___ The data ___

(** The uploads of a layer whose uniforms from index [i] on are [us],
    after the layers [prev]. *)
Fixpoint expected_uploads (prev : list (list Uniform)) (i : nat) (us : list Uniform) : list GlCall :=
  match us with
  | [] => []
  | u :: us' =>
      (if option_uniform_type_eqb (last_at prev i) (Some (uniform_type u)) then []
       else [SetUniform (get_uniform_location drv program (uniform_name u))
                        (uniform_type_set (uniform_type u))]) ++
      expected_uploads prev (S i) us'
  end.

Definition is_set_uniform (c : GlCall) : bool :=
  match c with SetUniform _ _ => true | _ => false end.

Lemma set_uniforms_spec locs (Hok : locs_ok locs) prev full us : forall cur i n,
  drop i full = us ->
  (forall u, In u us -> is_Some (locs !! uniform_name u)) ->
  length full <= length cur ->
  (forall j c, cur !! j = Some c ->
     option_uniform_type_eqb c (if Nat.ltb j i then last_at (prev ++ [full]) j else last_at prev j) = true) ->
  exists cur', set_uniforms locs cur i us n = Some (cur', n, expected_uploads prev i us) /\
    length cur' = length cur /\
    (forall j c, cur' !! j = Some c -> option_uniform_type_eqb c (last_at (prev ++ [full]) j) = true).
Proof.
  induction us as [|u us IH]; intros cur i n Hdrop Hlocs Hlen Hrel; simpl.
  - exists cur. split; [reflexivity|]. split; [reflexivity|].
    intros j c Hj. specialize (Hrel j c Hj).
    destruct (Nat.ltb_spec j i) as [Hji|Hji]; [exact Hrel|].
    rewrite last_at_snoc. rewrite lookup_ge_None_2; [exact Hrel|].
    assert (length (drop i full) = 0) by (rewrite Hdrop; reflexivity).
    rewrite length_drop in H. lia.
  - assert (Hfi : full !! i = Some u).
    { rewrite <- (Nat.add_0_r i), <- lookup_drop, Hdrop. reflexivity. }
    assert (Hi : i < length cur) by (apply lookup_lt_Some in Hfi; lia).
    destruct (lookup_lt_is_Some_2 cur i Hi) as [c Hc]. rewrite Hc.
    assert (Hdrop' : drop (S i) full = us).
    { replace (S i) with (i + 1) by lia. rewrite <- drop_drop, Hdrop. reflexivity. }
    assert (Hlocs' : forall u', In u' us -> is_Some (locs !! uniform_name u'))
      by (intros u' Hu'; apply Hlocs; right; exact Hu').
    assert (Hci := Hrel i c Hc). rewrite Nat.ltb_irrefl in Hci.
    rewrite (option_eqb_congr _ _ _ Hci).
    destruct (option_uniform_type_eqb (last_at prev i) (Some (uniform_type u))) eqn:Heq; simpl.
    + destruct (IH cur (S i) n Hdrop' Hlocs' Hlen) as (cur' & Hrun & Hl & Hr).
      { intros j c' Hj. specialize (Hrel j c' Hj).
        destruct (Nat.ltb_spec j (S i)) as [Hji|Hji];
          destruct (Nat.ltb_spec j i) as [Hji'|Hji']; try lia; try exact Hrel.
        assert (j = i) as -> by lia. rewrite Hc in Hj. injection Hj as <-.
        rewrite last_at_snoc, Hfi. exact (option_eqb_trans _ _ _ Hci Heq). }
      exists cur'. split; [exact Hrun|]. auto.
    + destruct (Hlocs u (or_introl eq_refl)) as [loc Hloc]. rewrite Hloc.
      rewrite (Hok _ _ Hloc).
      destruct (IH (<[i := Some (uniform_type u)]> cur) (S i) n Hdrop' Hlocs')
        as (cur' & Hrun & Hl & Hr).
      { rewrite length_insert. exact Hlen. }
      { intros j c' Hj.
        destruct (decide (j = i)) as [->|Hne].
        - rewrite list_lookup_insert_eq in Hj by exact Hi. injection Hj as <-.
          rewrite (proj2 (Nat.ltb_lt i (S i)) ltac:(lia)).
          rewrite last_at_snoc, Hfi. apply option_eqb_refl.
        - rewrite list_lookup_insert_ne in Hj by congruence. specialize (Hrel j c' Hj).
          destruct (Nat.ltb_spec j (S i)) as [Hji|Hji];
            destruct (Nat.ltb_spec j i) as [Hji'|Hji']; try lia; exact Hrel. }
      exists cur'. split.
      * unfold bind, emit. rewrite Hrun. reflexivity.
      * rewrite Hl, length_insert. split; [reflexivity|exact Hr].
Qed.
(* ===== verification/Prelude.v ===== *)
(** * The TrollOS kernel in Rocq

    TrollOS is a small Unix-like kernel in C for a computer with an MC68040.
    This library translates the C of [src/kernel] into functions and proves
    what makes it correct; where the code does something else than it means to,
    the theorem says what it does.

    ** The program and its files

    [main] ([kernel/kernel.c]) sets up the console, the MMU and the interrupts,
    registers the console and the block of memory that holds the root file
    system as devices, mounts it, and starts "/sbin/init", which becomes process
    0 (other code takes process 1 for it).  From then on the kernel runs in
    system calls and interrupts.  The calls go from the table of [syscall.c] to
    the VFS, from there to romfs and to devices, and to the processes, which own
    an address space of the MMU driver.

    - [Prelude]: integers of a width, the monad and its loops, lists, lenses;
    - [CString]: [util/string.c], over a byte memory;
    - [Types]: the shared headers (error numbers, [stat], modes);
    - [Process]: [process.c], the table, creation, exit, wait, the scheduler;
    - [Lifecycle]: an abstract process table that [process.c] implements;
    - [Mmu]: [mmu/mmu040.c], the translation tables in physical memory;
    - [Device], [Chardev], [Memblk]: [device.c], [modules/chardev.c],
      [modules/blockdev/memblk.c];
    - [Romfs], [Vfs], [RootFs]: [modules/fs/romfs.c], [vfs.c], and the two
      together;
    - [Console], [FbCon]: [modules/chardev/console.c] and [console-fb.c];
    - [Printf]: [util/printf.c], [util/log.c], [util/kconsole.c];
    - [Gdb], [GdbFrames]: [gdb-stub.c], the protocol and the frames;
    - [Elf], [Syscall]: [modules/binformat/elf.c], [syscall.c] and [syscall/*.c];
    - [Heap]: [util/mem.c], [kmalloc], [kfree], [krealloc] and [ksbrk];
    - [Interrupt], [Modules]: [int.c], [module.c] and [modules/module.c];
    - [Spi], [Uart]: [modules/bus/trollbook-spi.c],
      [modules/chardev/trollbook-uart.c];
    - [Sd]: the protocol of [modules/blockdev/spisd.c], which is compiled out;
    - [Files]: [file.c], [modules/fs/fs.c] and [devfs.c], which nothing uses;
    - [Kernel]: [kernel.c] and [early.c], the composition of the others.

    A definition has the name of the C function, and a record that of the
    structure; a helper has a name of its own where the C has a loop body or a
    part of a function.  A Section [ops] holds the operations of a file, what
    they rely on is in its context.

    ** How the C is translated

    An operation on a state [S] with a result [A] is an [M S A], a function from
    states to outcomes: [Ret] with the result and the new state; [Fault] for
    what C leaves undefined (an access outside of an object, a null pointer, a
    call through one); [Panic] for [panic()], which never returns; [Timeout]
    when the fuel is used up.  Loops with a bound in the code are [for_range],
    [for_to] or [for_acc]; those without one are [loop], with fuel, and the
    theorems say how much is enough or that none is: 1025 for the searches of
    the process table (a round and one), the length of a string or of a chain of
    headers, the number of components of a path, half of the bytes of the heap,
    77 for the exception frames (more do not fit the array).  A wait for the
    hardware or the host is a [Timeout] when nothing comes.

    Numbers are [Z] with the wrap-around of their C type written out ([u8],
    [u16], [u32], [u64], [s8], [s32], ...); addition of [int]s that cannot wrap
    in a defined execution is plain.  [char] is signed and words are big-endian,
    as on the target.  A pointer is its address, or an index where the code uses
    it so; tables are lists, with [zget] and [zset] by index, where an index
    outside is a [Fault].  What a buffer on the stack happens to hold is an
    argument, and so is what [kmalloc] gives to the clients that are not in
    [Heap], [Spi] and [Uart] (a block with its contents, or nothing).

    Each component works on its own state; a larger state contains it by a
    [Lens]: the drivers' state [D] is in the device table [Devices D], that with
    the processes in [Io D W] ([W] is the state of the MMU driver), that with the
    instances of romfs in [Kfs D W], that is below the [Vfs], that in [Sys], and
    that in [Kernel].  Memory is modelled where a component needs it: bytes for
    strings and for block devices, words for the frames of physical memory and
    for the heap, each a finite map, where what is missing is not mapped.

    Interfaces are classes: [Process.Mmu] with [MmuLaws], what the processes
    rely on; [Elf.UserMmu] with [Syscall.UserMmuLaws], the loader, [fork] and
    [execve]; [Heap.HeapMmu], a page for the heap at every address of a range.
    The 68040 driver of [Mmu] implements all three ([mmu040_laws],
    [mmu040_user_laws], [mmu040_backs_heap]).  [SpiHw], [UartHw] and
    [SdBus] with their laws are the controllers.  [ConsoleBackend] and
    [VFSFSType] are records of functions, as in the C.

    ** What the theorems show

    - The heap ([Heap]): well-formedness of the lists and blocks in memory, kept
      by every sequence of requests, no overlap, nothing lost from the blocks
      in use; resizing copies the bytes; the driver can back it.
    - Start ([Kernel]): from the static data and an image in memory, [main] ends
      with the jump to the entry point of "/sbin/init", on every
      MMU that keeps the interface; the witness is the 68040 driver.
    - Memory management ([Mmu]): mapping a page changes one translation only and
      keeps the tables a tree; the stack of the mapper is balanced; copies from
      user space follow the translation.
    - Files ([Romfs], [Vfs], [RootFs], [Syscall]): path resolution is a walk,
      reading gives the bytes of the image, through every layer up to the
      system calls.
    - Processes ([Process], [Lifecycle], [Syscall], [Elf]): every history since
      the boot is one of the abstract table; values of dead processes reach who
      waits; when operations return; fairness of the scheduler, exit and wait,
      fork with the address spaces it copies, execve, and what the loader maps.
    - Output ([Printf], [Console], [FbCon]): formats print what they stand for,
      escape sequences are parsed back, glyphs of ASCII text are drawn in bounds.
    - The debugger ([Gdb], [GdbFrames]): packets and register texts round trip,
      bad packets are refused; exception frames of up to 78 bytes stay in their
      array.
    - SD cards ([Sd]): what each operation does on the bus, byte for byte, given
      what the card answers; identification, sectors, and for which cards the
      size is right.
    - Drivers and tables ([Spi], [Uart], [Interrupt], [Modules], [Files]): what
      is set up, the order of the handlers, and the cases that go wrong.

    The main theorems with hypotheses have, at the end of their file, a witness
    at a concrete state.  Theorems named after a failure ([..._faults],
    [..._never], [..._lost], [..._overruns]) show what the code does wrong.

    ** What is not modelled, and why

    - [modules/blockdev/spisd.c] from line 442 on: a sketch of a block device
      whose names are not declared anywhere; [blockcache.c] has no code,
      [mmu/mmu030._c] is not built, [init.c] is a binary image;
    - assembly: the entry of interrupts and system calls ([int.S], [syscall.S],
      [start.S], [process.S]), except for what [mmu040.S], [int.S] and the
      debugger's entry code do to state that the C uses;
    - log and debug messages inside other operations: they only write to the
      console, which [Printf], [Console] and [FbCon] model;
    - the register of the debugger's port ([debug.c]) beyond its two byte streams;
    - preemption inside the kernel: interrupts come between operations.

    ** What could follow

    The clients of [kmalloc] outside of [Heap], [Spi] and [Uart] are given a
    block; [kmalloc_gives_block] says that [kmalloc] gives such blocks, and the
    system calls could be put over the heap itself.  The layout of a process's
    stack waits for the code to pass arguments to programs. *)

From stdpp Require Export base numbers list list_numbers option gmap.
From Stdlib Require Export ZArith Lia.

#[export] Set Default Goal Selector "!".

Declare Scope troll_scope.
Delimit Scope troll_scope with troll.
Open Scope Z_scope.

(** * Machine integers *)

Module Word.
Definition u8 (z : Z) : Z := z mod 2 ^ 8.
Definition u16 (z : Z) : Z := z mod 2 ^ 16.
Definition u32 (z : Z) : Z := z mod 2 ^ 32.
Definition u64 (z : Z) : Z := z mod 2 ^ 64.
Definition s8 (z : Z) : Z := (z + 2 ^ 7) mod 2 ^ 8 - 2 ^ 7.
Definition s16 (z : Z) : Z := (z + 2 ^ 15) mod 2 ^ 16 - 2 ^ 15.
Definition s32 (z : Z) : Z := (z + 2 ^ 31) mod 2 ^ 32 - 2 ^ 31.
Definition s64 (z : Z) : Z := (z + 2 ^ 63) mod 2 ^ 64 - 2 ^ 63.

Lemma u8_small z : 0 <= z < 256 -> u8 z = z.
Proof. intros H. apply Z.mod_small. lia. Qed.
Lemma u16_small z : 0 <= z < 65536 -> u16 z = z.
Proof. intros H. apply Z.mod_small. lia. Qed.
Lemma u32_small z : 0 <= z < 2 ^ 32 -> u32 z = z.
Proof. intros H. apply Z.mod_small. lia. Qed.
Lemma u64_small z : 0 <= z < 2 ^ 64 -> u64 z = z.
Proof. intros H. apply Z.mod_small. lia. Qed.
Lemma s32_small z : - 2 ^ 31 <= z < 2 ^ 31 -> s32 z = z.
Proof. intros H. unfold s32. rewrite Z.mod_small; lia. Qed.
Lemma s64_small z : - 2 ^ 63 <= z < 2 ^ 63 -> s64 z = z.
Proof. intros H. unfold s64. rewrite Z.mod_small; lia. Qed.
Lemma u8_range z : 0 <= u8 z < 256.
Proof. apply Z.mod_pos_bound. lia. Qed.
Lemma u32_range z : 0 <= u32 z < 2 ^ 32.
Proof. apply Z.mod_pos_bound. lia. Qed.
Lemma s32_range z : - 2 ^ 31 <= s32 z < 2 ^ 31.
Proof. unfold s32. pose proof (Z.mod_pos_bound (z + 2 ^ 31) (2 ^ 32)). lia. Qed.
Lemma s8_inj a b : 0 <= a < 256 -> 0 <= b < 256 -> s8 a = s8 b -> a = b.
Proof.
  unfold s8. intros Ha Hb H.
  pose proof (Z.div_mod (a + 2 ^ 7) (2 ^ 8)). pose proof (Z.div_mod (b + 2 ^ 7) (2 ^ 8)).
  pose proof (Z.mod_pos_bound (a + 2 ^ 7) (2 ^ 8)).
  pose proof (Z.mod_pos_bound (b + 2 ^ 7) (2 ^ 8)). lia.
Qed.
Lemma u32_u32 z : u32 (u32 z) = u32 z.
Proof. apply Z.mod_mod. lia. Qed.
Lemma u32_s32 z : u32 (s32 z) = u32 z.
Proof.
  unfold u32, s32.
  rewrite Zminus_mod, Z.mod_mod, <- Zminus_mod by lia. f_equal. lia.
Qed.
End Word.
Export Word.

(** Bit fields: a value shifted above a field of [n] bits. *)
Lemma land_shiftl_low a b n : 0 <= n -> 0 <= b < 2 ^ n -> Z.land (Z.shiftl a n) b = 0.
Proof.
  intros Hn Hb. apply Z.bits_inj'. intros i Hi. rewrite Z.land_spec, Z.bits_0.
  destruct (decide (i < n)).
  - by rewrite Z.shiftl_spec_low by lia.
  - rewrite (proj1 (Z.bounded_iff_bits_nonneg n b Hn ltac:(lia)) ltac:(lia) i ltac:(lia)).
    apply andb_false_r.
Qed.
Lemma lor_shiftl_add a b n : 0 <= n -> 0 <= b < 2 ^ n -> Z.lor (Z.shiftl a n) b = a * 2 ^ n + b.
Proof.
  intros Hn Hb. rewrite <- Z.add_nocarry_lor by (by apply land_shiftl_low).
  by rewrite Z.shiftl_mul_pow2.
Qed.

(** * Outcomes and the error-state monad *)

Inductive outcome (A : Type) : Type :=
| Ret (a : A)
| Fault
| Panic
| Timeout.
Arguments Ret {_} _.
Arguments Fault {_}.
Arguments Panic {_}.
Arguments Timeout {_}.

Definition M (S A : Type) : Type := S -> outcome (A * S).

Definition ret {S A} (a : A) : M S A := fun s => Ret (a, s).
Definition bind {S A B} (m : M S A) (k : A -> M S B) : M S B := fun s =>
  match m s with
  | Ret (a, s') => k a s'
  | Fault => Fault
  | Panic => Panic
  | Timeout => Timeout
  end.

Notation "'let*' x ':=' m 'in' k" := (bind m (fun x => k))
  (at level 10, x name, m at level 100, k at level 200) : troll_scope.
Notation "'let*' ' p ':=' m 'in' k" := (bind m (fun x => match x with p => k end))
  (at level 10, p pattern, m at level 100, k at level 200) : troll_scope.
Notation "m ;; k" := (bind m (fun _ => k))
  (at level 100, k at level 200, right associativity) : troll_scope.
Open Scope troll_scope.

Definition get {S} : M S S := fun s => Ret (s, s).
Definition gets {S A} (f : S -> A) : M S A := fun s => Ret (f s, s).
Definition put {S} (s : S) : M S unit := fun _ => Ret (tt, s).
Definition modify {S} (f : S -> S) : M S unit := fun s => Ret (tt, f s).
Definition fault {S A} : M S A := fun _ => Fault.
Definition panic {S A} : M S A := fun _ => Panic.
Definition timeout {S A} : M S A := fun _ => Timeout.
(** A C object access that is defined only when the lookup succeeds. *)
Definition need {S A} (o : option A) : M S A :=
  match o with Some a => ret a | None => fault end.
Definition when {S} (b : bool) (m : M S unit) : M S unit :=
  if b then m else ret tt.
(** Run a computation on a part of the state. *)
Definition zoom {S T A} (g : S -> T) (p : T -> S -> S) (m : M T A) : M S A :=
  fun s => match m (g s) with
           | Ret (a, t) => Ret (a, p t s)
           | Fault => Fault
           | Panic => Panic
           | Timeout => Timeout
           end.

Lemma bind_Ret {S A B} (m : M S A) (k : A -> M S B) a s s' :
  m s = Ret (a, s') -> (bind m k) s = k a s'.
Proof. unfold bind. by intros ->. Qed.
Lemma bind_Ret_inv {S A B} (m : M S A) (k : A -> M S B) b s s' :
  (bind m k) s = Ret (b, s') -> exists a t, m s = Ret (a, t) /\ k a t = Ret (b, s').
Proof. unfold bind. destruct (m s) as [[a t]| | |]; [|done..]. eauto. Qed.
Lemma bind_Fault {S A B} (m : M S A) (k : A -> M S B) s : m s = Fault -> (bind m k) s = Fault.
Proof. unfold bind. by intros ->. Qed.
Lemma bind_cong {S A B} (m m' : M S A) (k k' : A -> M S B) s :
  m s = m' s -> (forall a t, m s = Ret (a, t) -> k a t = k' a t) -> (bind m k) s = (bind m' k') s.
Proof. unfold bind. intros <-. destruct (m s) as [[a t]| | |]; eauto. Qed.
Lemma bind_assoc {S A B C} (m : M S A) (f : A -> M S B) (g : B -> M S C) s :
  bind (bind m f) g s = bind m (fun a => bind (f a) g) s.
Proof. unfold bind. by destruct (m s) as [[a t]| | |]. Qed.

___

Beginning with the first line of the records above, reproduce each line exactly, ending at the line that contains "length cur' = length cur /\", and leave out everything else.

(** The uploads of a layer whose uniforms from index [i] on are [us],
    after the layers [prev]. *)
Fixpoint expected_uploads (prev : list (list Uniform)) (i : nat) (us : list Uniform) : list GlCall :=
  match us with
  | [] => []
  | u :: us' =>
      (if option_uniform_type_eqb (last_at prev i) (Some (uniform_type u)) then []
       else [SetUniform (get_uniform_location drv program (uniform_name u))
                        (uniform_type_set (uniform_type u))]) ++
      expected_uploads prev (S i) us'
  end.

Definition is_set_uniform (c : GlCall) : bool :=
  match c with SetUniform _ _ => true | _ => false end.

Lemma set_uniforms_spec locs (Hok : locs_ok locs) prev full us : forall cur i n,
  drop i full = us ->
  (forall u, In u us -> is_Some (locs !! uniform_name u)) ->
  length full <= length cur ->
  (forall j c, cur !! j = Some c ->
     option_uniform_type_eqb c (if Nat.ltb j i then last_at (prev ++ [full]) j else last_at prev j) = true) ->
  exists cur', set_uniforms locs cur i us n = Some (cur', n, expected_uploads prev i us) /\
    length cur' = length cur /\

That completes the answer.